* Problem statement *
The lines to repeat are those below from the one containing "inv s held -> p ∈ held -> p <> 0 ->" down to the one containing "End SsaGcStore.", both included; reproduce them exactly and nothing else.

Saved data entries:
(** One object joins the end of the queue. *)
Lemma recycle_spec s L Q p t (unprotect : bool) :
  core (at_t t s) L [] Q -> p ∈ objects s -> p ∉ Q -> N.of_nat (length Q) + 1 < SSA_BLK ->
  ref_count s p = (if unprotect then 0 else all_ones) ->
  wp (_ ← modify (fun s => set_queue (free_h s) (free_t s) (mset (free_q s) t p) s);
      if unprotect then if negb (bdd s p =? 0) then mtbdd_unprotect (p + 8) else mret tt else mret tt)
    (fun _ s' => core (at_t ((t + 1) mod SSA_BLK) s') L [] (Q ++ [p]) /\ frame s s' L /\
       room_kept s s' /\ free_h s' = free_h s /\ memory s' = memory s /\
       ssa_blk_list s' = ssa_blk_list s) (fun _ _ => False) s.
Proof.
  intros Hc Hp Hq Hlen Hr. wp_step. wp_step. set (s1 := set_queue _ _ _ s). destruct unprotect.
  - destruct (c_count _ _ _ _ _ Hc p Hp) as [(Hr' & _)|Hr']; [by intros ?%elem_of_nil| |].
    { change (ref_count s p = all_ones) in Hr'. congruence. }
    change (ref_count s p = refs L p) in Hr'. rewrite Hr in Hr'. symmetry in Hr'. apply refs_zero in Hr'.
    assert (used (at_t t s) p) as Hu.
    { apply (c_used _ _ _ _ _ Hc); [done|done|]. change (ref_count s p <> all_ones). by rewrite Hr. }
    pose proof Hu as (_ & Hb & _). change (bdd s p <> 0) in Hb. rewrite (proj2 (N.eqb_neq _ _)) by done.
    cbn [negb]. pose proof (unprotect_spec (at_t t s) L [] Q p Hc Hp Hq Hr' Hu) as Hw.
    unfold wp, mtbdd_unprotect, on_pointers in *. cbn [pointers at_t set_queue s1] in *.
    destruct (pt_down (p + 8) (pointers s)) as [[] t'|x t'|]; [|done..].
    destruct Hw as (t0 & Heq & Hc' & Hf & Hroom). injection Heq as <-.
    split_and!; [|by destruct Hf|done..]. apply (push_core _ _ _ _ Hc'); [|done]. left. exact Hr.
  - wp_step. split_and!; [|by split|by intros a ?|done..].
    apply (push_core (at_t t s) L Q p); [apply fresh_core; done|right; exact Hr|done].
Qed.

...

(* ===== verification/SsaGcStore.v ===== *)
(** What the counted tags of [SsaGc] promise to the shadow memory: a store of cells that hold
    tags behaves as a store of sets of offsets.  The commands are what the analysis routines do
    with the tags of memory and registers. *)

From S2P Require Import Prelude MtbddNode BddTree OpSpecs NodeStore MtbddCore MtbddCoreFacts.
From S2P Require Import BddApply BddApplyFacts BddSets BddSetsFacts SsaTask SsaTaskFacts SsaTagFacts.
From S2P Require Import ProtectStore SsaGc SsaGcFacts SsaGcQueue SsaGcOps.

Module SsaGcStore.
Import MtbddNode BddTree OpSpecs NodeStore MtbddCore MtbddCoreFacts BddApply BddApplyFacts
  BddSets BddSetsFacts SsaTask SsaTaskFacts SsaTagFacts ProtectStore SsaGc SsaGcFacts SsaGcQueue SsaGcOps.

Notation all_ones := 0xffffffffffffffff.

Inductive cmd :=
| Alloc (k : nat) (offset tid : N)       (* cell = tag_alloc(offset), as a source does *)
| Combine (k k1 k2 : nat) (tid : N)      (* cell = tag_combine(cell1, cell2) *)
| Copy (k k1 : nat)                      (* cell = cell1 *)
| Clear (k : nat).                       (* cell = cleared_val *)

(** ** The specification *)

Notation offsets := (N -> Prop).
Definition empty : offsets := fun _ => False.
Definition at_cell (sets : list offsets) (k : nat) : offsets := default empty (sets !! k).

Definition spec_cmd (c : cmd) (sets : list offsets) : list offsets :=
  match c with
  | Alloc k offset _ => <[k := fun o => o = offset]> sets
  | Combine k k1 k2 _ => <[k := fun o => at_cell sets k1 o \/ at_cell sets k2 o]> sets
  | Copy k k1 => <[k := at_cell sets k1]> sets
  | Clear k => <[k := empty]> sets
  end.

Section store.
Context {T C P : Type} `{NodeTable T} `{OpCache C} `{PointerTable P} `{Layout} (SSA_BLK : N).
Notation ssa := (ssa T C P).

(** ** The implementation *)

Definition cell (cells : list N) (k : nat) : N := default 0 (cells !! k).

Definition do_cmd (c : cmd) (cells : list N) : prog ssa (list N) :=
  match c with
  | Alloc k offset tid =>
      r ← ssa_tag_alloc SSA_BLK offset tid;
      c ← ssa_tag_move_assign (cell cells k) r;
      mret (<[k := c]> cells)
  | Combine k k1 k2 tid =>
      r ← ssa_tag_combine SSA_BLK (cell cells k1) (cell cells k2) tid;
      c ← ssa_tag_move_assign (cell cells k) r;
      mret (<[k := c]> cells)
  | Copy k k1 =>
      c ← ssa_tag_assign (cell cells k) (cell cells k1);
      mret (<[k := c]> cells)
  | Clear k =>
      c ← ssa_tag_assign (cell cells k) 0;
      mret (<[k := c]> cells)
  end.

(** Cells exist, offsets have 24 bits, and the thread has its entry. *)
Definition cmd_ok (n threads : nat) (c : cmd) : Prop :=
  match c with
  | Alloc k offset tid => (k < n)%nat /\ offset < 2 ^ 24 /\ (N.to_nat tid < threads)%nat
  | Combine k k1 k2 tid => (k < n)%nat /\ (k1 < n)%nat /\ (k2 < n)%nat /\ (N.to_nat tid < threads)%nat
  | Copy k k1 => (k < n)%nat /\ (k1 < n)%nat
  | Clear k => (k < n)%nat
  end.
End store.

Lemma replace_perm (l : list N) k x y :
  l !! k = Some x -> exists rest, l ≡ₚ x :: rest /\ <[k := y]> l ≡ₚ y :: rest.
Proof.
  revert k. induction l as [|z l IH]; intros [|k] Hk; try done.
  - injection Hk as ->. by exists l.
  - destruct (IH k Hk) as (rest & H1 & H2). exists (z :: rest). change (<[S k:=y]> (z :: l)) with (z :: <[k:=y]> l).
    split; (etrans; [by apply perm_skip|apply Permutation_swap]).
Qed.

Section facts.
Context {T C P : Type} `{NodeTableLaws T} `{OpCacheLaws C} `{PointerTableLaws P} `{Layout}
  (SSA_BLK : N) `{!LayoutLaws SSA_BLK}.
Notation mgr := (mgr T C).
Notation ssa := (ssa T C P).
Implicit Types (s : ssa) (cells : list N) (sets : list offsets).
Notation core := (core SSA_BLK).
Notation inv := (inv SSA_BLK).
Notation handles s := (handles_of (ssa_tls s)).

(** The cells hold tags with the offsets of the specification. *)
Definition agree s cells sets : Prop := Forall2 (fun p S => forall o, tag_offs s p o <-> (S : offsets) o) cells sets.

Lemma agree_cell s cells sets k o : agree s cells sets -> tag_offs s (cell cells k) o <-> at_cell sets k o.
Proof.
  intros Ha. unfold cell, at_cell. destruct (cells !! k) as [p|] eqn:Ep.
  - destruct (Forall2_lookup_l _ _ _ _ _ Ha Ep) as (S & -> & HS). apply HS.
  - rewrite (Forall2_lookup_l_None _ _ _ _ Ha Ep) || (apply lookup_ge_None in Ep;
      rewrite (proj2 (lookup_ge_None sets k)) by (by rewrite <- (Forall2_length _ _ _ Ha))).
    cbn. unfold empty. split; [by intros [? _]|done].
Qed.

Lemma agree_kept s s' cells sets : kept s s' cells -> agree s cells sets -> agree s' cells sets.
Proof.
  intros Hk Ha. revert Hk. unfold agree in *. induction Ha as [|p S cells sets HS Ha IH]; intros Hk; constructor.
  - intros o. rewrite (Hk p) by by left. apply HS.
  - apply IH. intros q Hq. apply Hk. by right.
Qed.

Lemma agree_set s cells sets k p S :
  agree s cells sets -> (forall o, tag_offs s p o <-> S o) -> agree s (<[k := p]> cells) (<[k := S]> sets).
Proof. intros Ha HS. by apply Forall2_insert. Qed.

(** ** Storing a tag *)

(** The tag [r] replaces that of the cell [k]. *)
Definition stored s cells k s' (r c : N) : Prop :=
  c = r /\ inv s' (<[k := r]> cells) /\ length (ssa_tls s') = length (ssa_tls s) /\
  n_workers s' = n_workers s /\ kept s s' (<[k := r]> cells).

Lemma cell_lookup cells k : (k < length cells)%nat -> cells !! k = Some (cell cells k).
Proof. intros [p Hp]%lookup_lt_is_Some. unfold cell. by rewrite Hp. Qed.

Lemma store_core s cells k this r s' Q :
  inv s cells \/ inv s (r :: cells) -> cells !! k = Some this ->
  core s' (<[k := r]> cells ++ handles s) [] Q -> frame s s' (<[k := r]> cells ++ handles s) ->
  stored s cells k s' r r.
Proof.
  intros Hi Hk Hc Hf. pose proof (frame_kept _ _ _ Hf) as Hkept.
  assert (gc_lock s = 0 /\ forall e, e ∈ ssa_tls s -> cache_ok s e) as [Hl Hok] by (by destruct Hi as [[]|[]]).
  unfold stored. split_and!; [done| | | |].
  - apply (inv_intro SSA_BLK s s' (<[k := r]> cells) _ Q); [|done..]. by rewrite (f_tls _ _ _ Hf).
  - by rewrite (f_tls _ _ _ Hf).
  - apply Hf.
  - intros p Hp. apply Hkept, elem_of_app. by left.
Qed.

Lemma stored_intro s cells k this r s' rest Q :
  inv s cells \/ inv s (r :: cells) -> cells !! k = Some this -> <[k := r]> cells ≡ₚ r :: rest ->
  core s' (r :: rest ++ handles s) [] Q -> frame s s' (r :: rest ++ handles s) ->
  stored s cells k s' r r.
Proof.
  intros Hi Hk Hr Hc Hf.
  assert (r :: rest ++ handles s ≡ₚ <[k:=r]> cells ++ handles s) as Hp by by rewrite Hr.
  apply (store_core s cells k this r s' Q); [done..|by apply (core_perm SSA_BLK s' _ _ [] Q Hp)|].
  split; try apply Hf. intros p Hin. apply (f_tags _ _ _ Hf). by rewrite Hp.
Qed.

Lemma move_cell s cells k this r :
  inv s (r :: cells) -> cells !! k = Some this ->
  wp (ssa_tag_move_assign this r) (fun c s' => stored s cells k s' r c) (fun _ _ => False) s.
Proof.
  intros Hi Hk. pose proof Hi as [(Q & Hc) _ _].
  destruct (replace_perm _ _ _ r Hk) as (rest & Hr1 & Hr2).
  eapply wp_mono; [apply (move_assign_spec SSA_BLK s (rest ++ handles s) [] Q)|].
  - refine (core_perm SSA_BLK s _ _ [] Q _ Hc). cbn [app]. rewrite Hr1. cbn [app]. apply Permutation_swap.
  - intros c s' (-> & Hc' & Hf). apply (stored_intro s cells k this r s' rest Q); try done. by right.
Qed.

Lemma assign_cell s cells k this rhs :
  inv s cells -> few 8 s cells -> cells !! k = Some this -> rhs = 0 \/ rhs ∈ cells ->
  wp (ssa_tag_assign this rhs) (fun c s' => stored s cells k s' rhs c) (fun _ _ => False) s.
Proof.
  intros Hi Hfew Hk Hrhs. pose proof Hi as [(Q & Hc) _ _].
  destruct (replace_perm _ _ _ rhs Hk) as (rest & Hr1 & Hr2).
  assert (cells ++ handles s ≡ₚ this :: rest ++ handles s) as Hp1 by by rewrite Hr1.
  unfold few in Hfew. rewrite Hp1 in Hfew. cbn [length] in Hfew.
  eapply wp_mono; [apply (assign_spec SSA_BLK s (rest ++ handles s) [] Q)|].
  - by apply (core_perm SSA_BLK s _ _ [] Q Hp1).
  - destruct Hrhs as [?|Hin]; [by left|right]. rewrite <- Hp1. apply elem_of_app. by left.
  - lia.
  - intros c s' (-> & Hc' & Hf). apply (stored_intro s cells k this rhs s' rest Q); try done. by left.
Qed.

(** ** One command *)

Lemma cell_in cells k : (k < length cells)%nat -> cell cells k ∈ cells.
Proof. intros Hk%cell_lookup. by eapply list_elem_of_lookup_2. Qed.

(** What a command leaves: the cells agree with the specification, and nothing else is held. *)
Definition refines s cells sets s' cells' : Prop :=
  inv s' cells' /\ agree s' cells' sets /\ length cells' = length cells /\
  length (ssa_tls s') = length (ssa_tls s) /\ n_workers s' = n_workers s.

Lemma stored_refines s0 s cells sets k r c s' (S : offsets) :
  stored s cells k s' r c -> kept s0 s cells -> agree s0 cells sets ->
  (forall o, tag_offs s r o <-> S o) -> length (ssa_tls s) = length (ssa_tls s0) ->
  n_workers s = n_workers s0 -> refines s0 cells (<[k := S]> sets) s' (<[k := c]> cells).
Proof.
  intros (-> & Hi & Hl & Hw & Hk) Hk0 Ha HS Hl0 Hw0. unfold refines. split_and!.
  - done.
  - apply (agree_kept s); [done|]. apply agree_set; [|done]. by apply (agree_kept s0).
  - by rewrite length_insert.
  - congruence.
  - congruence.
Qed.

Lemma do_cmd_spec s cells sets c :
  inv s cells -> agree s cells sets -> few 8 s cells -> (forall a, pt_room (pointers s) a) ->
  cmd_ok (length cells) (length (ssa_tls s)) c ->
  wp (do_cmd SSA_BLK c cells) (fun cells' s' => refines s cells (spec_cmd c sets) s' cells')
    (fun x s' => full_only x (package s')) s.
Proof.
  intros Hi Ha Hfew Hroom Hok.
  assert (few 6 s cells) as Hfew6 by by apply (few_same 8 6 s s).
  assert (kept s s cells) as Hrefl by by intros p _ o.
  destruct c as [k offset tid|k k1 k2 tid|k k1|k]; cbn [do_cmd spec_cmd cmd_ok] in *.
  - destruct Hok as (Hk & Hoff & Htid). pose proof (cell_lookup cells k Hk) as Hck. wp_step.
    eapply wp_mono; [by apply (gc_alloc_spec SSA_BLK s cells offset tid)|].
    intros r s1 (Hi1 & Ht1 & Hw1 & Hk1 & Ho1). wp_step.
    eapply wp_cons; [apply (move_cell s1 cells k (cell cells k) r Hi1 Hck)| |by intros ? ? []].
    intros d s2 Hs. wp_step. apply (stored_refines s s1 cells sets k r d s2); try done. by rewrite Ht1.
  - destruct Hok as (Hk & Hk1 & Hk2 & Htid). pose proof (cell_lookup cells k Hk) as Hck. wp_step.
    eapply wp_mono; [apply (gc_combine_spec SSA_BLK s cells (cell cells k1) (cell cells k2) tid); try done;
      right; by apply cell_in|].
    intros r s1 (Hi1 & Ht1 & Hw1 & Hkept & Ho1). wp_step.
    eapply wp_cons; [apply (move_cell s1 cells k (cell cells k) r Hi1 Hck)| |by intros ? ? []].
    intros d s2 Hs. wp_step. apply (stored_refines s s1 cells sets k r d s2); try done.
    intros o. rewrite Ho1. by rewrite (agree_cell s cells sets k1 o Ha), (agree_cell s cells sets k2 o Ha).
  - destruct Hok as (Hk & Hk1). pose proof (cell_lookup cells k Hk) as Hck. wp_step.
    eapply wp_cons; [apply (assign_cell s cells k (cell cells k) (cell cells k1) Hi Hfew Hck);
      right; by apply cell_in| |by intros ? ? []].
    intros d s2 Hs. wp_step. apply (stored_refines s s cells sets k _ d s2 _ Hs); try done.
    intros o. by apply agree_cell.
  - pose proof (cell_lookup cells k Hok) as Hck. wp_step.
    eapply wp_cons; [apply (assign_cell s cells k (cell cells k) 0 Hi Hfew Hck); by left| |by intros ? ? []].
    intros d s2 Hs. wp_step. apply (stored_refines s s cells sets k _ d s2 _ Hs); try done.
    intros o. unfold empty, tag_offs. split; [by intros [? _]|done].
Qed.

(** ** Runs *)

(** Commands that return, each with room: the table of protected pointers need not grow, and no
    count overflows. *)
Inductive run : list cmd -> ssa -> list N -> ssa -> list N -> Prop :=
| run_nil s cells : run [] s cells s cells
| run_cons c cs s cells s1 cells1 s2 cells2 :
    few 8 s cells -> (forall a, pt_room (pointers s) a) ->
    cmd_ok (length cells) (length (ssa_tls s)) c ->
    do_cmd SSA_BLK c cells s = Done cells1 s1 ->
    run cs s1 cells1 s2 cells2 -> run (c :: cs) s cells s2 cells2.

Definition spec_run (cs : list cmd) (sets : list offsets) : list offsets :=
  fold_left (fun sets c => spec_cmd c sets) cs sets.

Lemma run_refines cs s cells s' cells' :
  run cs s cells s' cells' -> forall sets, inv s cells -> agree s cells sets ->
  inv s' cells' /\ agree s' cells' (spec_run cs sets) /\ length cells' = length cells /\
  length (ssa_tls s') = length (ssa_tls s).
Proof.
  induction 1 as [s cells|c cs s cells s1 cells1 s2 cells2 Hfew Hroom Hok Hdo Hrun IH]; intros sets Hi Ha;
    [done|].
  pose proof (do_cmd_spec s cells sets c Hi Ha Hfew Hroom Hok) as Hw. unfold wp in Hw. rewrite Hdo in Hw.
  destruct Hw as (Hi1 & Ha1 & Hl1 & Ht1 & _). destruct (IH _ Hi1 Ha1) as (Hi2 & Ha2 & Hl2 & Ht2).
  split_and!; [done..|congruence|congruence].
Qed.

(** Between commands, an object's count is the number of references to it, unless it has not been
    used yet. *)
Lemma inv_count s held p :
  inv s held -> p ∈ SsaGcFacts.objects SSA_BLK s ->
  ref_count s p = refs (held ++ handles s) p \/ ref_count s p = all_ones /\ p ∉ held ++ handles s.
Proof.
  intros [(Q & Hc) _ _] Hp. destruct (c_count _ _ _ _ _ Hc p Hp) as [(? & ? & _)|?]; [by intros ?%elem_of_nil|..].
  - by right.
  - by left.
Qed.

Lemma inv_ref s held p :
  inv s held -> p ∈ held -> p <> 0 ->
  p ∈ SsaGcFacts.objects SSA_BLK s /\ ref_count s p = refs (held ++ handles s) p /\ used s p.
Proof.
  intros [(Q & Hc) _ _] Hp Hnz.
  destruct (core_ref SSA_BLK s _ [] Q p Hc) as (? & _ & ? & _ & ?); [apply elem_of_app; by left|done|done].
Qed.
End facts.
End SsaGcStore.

* Your response *
  inv s held -> p ∈ held -> p <> 0 ->
  p ∈ SsaGcFacts.objects SSA_BLK s /\ ref_count s p = refs (held ++ handles s) p /\ used s p.
Proof.
  intros [(Q & Hc) _ _] Hp Hnz.
  destruct (core_ref SSA_BLK s _ [] Q p Hc) as (? & _ & ? & _ & ?); [apply elem_of_app; by left|done|done].
Qed.
End facts.
End SsaGcStore.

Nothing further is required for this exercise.